» STORED DATA:
Definition iunlock (ip : Z) : KM unit :=
  if ip =? 0 then panic (L"iunlock")
  else
    h ← holdingsleep (ip_lock ip);
    if negb h then panic (L"iunlock")
    else
      x ← get_ip ip;
      if i_ref x <? 1 then panic (L"iunlock") else releasesleep (ip_lock ip).

(** * The blocks of an inode *)

(** Entry [bn] of the indirect block, which is at [addr]. *)
Definition bmap_entry (ip addr bn : Z) : KM Z :=
  x ← get_ip ip;
  bp ← bread (i_dev x) addr;
  a ← bdata_get bp (4 * bn) 4;
  addr ← (if le_num a =? 0 then
            addr ← balloc (i_dev x);
            (if addr =? 0 then mret tt
             else
               bdata_put bp (4 * bn) (le_bytes 4 addr);;
               log_write bp);;
            mret addr
          else mret (le_num a));
  brelse bp;;
  mret addr.

Definition bmap (ip bn : Z) : KM Z :=
  if bn <? NDIRECT then
    addr ← ip_addr ip bn;
    if addr =? 0 then
      x ← get_ip ip;
      addr ← balloc (i_dev x);
      if addr =? 0 then mret 0
      else
        set_ip_addr ip bn addr;;
        mret addr
    else mret addr
  else
    let bn := bn - NDIRECT in
    if bn <? NINDIRECT then
      addr ← ip_addr ip NDIRECT;
      addr ← (if addr =? 0 then
                x ← get_ip ip;
                addr ← balloc (i_dev x);
                (if addr =? 0 then mret tt else set_ip_addr ip NDIRECT addr);;
                mret addr
              else mret addr);
      if addr =? 0 then mret 0
      else
        bmap_entry ip addr bn
    else panic (L"bmap: out of range").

» ACTIVITY: Set the whole listing down, word for word.

» COMPLETED EXERCISE:
Definition iunlock (ip : Z) : KM unit :=
  if ip =? 0 then panic (L"iunlock")
  else
    h ← holdingsleep (ip_lock ip);
    if negb h then panic (L"iunlock")
    else
      x ← get_ip ip;
      if i_ref x <? 1 then panic (L"iunlock") else releasesleep (ip_lock ip).

(** * The blocks of an inode *)

(** Entry [bn] of the indirect block, which is at [addr]. *)
Definition bmap_entry (ip addr bn : Z) : KM Z :=
  x ← get_ip ip;
  bp ← bread (i_dev x) addr;
  a ← bdata_get bp (4 * bn) 4;
  addr ← (if le_num a =? 0 then
            addr ← balloc (i_dev x);
            (if addr =? 0 then mret tt
             else
               bdata_put bp (4 * bn) (le_bytes 4 addr);;
               log_write bp);;
            mret addr
          else mret (le_num a));
  brelse bp;;
  mret addr.

Definition bmap (ip bn : Z) : KM Z :=
  if bn <? NDIRECT then
    addr ← ip_addr ip bn;
    if addr =? 0 then
      x ← get_ip ip;
      addr ← balloc (i_dev x);
      if addr =? 0 then mret 0
      else
        set_ip_addr ip bn addr;;
        mret addr
    else mret addr
  else
    let bn := bn - NDIRECT in
    if bn <? NINDIRECT then
      addr ← ip_addr ip NDIRECT;
      addr ← (if addr =? 0 then
                x ← get_ip ip;
                addr ← balloc (i_dev x);
                (if addr =? 0 then mret tt else set_ip_addr ip NDIRECT addr);;
                mret addr
              else mret addr);
      if addr =? 0 then mret 0
      else
        bmap_entry ip addr bn
    else panic (L"bmap: out of range").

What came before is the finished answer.